**Records to process:**
(** * material-lab: the material resolver and the scene composition of
      [src/App.tsx], embedded in Rocq.

    The file follows the source top to bottom: a small model of the
    JavaScript values the program handles, the three static catalogs
    ([materials], [shapes], [environments]), the [Shape] component with its
    choice between [meshPhysicalMaterial] and [meshStandardMaterial], the
    [Scene] component, and the state that [App] keeps with [useState].
    The theorems come after the definitions. *)

From Stdlib Require Import QArith String List Bool Lia.
Import ListNotations.
Open Scope string_scope.
Set Warnings "-register-all".

(** ** JavaScript values *)

Module JS.

(** A JavaScript number.  Finite numbers are kept as the exact rational the
    decimal literal of the source denotes; the program only stores, compares
    and tests them, it does no arithmetic on them beyond [Math.PI / n]. *)
Inductive number : Type :=
| NaN
| PosInf
| NegInf
| Fin (q : Q).

(** The values a property of a material, or an attribute of an element, can
    hold.  [VColor c] stands for [new THREE.Color(c)]. *)
Inductive jsval : Type :=
| VUndef
| VNull
| VBool (b : bool)
| VNum (n : number)
| VStr (s : string)
| VArr (items : list jsval)
| VColor (c : jsval).

Definition num (q : Q) : jsval := VNum (Fin q).
Arguments num q%_Q.

(** ToBoolean: [0], [NaN], [""], [null], [undefined] and [false] are falsy,
    everything else is truthy. *)
Definition num_truthy (n : number) : bool :=
  match n with
  | NaN => false
  | PosInf | NegInf => true
  | Fin q => negb (Qeq_bool q 0)
  end.

Definition truthy (v : jsval) : bool :=
  match v with
  | VUndef | VNull => false
  | VBool b => b
  | VNum n => num_truthy n
  | VStr s => negb (s =? "")
  | VArr _ | VColor _ => true
  end.

(** [a || b] *)
Definition js_or (a b : jsval) : jsval := if truthy a then a else b.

**What you are asked to do:** Could you copy each line in the listing above that includes the word "true"?

**Reply to the exercise:**
  | PosInf | NegInf => true
  | VArr _ | VColor _ => true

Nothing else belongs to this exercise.